Required work: Each line below that includes "Context" counts once; report the total and nothing more.

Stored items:
--- START ---

(** C12. An action is used once, by whichever service: a claimed decision stays
    claimed at its time through every history, and every later claim is of
    another action and another decision. *)
Theorem action_used_once P rt rt' row :
  runtime_typed rt -> row ∈ action_decisions rt -> rtc (runtime_step P) rt rt' ->
  (exists row', row' ∈ action_decisions rt' /\ dr_action_id row' = dr_action_id row
     /\ d_use_status (dr_payload row') = USED
     /\ d_used_at (dr_payload row') = d_used_at (dr_payload row))
  /\ forall tick dref kind w res nb d rt2, claim rt' tick dref kind w res nb = Ok (d, rt2) ->
       d_decision_id d <> dr_decision_id row /\ d_action_ref d <> d_action_ref (dr_payload row).
Proof.
  intros Hty Hin Hs. destruct (decisions_follow_steps _ _ _ _ Hty Hs Hin) as (Hty' & row' & Hin' & Hf).
  destruct Hf as (Hdid & Haid & Href & Hat). pose proof (ty_used _ Hty' _ Hin') as (_ & Hused & _ & q & Hq & Hqid).
  split; [exists row'; auto |]. intros tick dref kind w res nb d rt2 Hc. apply claim_Ok in Hc.
  destruct Hc as (d0 & q' & meta & Hchk & _ & -> & _ & Hfresh & _). apply check_Ok in Hchk.
  destruct Hchk as (_ & _ & Hq' & _ & _ & _ & _ & _ & _ & _ & _ & Hact & _). split.
  - intros Heq. apply Hfresh, list_elem_of_fmap. exists row'. split; [congruence | exact Hin'].
  - simpl. intros Heq. apply Hact, list_elem_of_fmap. exists row'. split; [| exact Hin'].
    rewrite <- Hqid. rewrite Href, <- Heq in Hq. congruence.
Qed.

Lemma issued_stays P rt rt' id row :
  runtime_typed rt -> rtc (runtime_step P) rt rt' -> action_requests rt !! id = Some row ->
  action_requests rt' !! id = Some row.
Proof.
  intros Hty Hs. induction Hs as [| rt1 rt2 rt3 Hs _ IH]; [auto |]. intros Hrow.
  pose proof (runtime_step_effect _ _ _ Hty Hs) as Heff. apply IH.
  - exact (effect_typed _ _ _ Hty Heff).
  - destruct (ef_requests _ _ _ Heff) as [-> | id0 row0 Hn _ ->]; [exact Hrow |].
    rewrite lookup_insert_ne; [exact Hrow | congruence].
Qed.
(* ===== verification/Journal.v ===== *)
(** * The journal of results

    Every transaction of [Transition] is a sequence of transactions of
    [History]; with the journal they form one step relation. The COMMITTED entry
    [DynamicRegistrationService._park_parent] inserts by itself when a
    verification hands over to its dynamic run is not a step. Its invariant types
    the journal, and gives what a reader of the journal relies on: an entry
    settles once, a work version has one committed result, a committed result is
    replayed and never published again, and recovery leaves nothing open. *)
From S2P Require Import Prelude Records CanonicalJson Store Work Processes WorkLife Actions.
From S2P Require Import Budget Runtime Registry Hierarchy Ledger Dispatch Authority Outputs.
From S2P Require Import Validator Services Projections Transition History.

Section journal.
Context `{CodecLaws} `{TrustedEvidence} `{Host} `{StageRules} `{OutcomeRules}.
Context (P : Db -> BudgetLedgerEntry -> Prop).
Implicit Types (db : Db) (rt : Rt) (w p : WorkExecutionState) (c : TransitionCommit).

(** ** Publications that leave works and journal alone *)

Lemma steady_quiet db db' : steady db db' -> quiet P db db'.
Proof. intros Hs. split; apply Hs. Qed.

Lemma quiet_wf db db' : quiet P db db' -> ledger_wf db -> ledger_wf db'.
Proof. intros Hq. apply (ledger_steps_wf P), Hq. Qed.

Lemma stage_publish_quiet db r ref db' : stage_publish db r = Ok (ref, db') -> quiet P db db'.
Proof. intros Hs. eapply steady_quiet, stage_publish_steady, Hs. Qed.

Lemma publish_db_quiet db ref db' : publish_db db ref = Ok db' -> quiet P db db'.
Proof. intros Hp. apply steady_quiet, grown_steady. eapply publish_db_Ok, Hp. Qed.

Lemma set_pointer_quiet db logical pointer : quiet P db (set_pointer db logical pointer).
Proof. apply steady_quiet, pointer_steady. Qed.

Lemma publish_pointer_quiet db ref db' : publish_pointer db ref = Ok db' -> quiet P db db'.
Proof.
  unfold publish_pointer. intros Hp. call Hp as record _.
  destruct (current_records db !! _) as [[id version] |]; apply raise_if_Ok in Hp;
    destruct Hp as [_ [= <-]]; apply set_pointer_quiet.
Qed.

Lemma publish_projection_quiet db r db' : publish_projection db r = Ok db' -> quiet P db db'.
Proof.
  unfold publish_projection. intros Hp. call Hp as [ref db1] Hs.
  etransitivity; [eapply stage_publish_quiet, Hs | eapply publish_pointer_quiet, Hp].
Qed.

Lemma publish_current_quiet db m prev db' : publish_current db m prev = Ok db' -> quiet P db db'.
Proof.
  unfold publish_current. intros Hp. destruct prev; unbind Hp; injection Hp as <-;
    apply set_pointer_quiet.
Qed.

(** A loop of quiet publications is quiet. *)
Lemma fold_quiet {A} (f : Db -> A -> result Db) l db db' :
  (forall db x db', f db x = Ok db' -> quiet P db db') -> fold_result f db l = Ok db' ->
  quiet P db db'.
Proof.
  intros Hf. apply (fold_result_inv (quiet P db)); [| reflexivity].
  intros b x b' _ Hb Hx. etransitivity; [exact Hb | eapply Hf, Hx].
Qed.

Lemma save_run_quiet db state (p : AnalysisRunState) db' : save_run db state (Some p) = Ok db' -> quiet P db db'.
Proof.
  intros Hs. pose proof Hs as Hrun. unfold save_run in Hrun. call Hrun as [] _. call Hrun as [ref db1] Hst.
  cbv beta iota zeta in Hrun. unbind Hrun. injection Hrun as <-. boolify.
  pose proof (stage_publish_quiet _ _ _ _ Hst) as Hq.
  apply stage_publish_Ok, store_grown_tables in Hst. destruct Hst as (_ & _ & _ & Hr).
  rewrite Hr in *. split; [apply rtc_once, ls_env; eapply save_run_env; eauto | apply Hq ..].
Qed.

Lemma project_workspace_quiet db tick (w : CodeWorkspace) db' : project_workspace db tick w = Ok db' -> quiet P db db'.
Proof.
  unfold project_workspace. intros Hp. call Hp as ? ?. call Hp as ? ?. call Hp as ? ?. call Hp as ? ?.
  call Hp as ? ?. eapply save_run_quiet, Hp.
Qed.

Lemma run_policy_quiet rt tick w l db' :
  run_policy_projection rt tick w l = Ok db' -> quiet P (rt_db rt) db'.
Proof.
  unfold run_policy_projection. intros Hp. call Hp as u _.
  destruct u as [u |]; [| injection Hp as <-; reflexivity].
  apply rbind_Ok in Hp. destruct Hp as (db1 & H1' & Hp). apply publish_current_quiet in H1'.
  apply rbind_Ok in Hp. destruct Hp as (db2 & H2' & Hp). etransitivity; [exact H1' |].
  transitivity db2.
  - destruct (pu_cache u); [apply publish_current_quiet in H2'; exact H2' |].
    injection H2' as <-. reflexivity.
  - call Hp as ? ?. call Hp as ? ?. call Hp as ? ?. call Hp as ? ?. call Hp as ? ?.
    eapply save_run_quiet, Hp.
Qed.

Lemma publish_output_quiet rt tick w db r db' :
  publish_output rt tick w db r = Ok db' -> quiet P db db'.
Proof.
  unfold publish_output. intros Hp. call Hp as ref _.
  call Hp as published _.
  destruct published; [injection Hp as <-; reflexivity |].
  apply rbind_Ok in Hp. destruct Hp as (db1 & H1' & Hp). apply rbind_Ok in Hp.
  destruct Hp as (db2 & H2' & Hp). etransitivity; [eapply publish_db_quiet, H1' |].
  transitivity db2.
  - destruct (mem _ _); [injection H2' as <-; reflexivity | eapply publish_pointer_quiet, H2'].
  - destruct r; try (injection Hp as <-; reflexivity). eapply project_workspace_quiet, Hp.
Qed.

(** A change of the tables the ledger does not look at. *)
Lemma matches_quiet db rows : quiet P db (set_matches db rows).
Proof.
  split; try reflexivity. apply rtc_once, ls_env. repeat split; try reflexivity. eauto.
Qed.

Lemma add_artifacts_quiet db digests : quiet P db (add_artifacts db digests).
Proof.
  split; try reflexivity. apply rtc_once, ls_env. repeat split; try reflexivity. eauto.
Qed.

Lemma reserve_result_quiet db r l db' :
  reserve_chaining_result_matches db r l = Ok db' -> quiet P db db'.
Proof.
  unfold reserve_chaining_result_matches. intros Hp. call Hp as ref _. destruct ref; try discriminate Hp.
  call Hp as [] _. call Hp as source _. destruct (match_candidates source); [| discriminate].
  destruct (rec_metadata source) as [m |]; [| discriminate].
  destruct (rm_code m); [| discriminate]. apply raise_if_Ok in Hp. destruct Hp as [_ Hp].
  apply rbind_Ok in Hp. destruct Hp as ([rows seen] & _ & [= <-]). apply matches_quiet.
Qed.

Lemma reserve_matches_quiet db l db' : reserve_matches db l = Ok db' -> quiet P db db'.
Proof.
  apply fold_quiet. intros db0 r db1 Hr. destruct (match_candidates r).
  - eapply reserve_result_quiet, Hr.
  - injection Hr as <-. reflexivity.
Qed.

Lemma publish_projections_quiet db l db' : publish_projections db l = Ok db' -> quiet P db db'.
Proof. apply fold_quiet. exact publish_projection_quiet. Qed.

(** ** Transactions that leave works and journal alone *)

Record still rt rt' : Prop := {
  sl_steps : rtc (runtime_step P) rt rt';
  sl_works : work_states (rt_db rt') = work_states (rt_db rt);
  sl_attempts : work_attempts (rt_db rt') = work_attempts (rt_db rt);
  sl_controls : run_controls (rt_db rt') = run_controls (rt_db rt);
  sl_commits : transition_commits (rt_db rt') = transition_commits (rt_db rt);
}.

#[export] Instance still_preorder : PreOrder still.
Proof.
  split; [intros rt; split; reflexivity |].
  intros x y z [] []. split; [etransitivity; eassumption | congruence ..].
Qed.

Lemma set_db_id rt : set_db rt (rt_db rt) = rt.
Proof. destruct rt. reflexivity. Qed.

Lemma set_db_twice rt db db' : set_db (set_db rt db) db' = set_db rt db'.
Proof. reflexivity. Qed.

Lemma quiet_still rt db : quiet P (rt_db rt) db -> still rt (set_db rt db).
Proof.
  intros Hq. split; simpl; try apply Hq. apply rtc_once, (rt_other P rt _ db); try apply Hq.
  - rewrite (qt_controls _ _ _ Hq). reflexivity.
  - reflexivity.
Qed.

Lemma steady_still rt rt' : steady (rt_db rt) (rt_db rt') -> runtime_step P rt rt' -> still rt rt'.
Proof. intros Hs Hr. split; [apply rtc_once, Hr | apply Hs ..]. Qed.

Lemma claim_still rt tick dref kind w res nb d rt' :
  claim rt tick dref kind w res nb = Ok (d, rt') ->
  still rt rt' /\ exists row, row ∈ action_decisions rt' /\ dr_payload row = d.
Proof.
  intros Hc. pose proof (claim_Ok _ _ _ _ _ _ _ _ _ Hc) as (d0 & q & meta & _ & _ & _ & _ & _ & Hs & Hrt).
  split; [apply steady_still; [exact Hs | eapply rt_claim, Hc] |].
  rewrite Hrt. exists (mkDecisionRow (d_decision_id d) (q_action_id q) d). split; [| reflexivity].
  simpl. apply elem_of_app. right. left.
Qed.

Lemma outcome_still rt id now d outputs d' rt' :
  (exists row, row ∈ action_decisions rt /\ dr_payload row = d) ->
  record_outcome rt id now d outputs = Ok (d', rt') -> still rt rt'.
Proof.
  intros (row & Hin & <-) Ho.
  pose proof (record_outcome_Ok _ _ _ _ _ _ _ Ho) as (meta & _ & _ & _ & Hs & _).
  apply steady_still; [exact Hs | eapply rt_outcome; eassumption].
Qed.

Lemma authorize_still rt tick q work res d rt' :
  authorize rt tick q work res = Ok (d, rt') -> still rt rt'.
Proof.
  intros Ha. apply steady_still; [| eapply rt_authorize, Ha].
  apply authorize_Ok in Ha. destruct Ha as (_ & [(-> & _) | (_ & rref & aref & db1 & w' & checks
    & refs & dref & cl & Hs1 & _ & _ & _ & _ & _ & Hs2 & _)]); [reflexivity |].
  etransitivity; eapply stage_publish_steady; eassumption.
Qed.

Lemma still_typed rt rt' : still rt rt' -> runtime_typed rt -> runtime_typed rt'.
Proof. intros Hs Hty. eapply typed_steps; [exact Hty | apply Hs]. Qed.

Lemma steps_store rt rt' :
  runtime_typed rt -> rtc (runtime_step P) rt rt' ->
  rtc (store_step (R := Rec)) (db_store (rt_db rt)) (db_store (rt_db rt')).
Proof.
  intros Hty Hs. induction Hs as [| rt1 rt2 rt3 H1' _ IH]; [reflexivity |].
  pose proof (runtime_step_effect _ _ _ Hty H1') as Heff.
  etransitivity; [eapply ledger_steps_store, (ef_ledger _ _ _ Heff) |].
  apply IH. eapply runtime_step_typed; eassumption.
Qed.

Lemma still_store rt rt' :
  still rt rt' -> runtime_typed rt ->
  rtc (store_step (R := Rec)) (db_store (rt_db rt)) (db_store (rt_db rt')).
Proof. intros Hs Hty. apply (steps_store _ _ Hty), Hs. Qed.

(** What was published resolves after it. *)
Lemma still_resolve rt rt' ref candidate r :
  still rt rt' -> runtime_typed rt -> resolve_db (rt_db rt) ref candidate = Ok r ->
  resolve_db (rt_db rt') ref candidate = Ok r.
Proof.
  intros Hs Hty. apply resolve_grown; [apply (lw_store _ (ty_ledger _ Hty)) |].
  apply still_store; assumption.
Qed.

Lemma publish_result_still rt tick claimed w request c rt' :
  (exists row, row ∈ action_decisions rt /\ dr_payload row = claimed) ->
  publish_result rt tick claimed w request c = Ok rt' -> still rt rt'.
Proof.
  intros Hrow Hp. unfold publish_result in Hp. call Hp as db1 H1'. call Hp as db2 H2'.
  call Hp as [d rt1] H3'. call Hp as db3 H4'. call Hp as l1 _. call Hp as db4 H5'.
  call Hp as l2 _. call Hp as db5 H6'. call Hp as l3 _. call Hp as db6 H7'.
  injection Hp as <-.
  transitivity (set_db rt db2).
  { apply quiet_still. transitivity db1; [| eapply reserve_matches_quiet, H2'].
    eapply fold_quiet; [| exact H1']. intros; eapply publish_output_quiet; eassumption. }
  transitivity rt1; [eapply outcome_still; [exact Hrow | exact H3'] |].
  rewrite !set_db_twice in *. apply quiet_still. etransitivity; [eapply run_policy_quiet, H4' |].
  etransitivity; [eapply publish_projections_quiet, H5' |].
  etransitivity; [eapply publish_projections_quiet, H6' | eapply publish_projections_quiet, H7'].
Qed.

Lemma report_decision_row rt w draft d :
  report_creation_decision rt w draft = Ok d ->
  exists row, row ∈ action_decisions rt /\ dr_payload row = d.
Proof.
  unfold report_creation_decision. intros Hd. call Hd as exact _. destruct exact; try discriminate Hd.
  destruct (find _ _) as [row |] eqn:Hf; [| discriminate]. call Hd as action _.
  destruct action; try discriminate Hd. apply raise_if_Ok in Hd. destruct Hd as [_ Hd].
  call Hd as r1 _. call Hd as r2 _. call Hd as r3 _. apply raise_if_Ok in Hd. destruct Hd as [_ [= <-]].
  exists row. split; [| reflexivity]. apply find_some in Hf. apply list_elem_of_In, Hf.
Qed.

Lemma projection_still rt r db : publish_projection (rt_db rt) r = Ok db -> still rt (set_db rt db).
Proof. intros Hp. eapply quiet_still, publish_projection_quiet, Hp. Qed.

--- END ---

Your solution: 2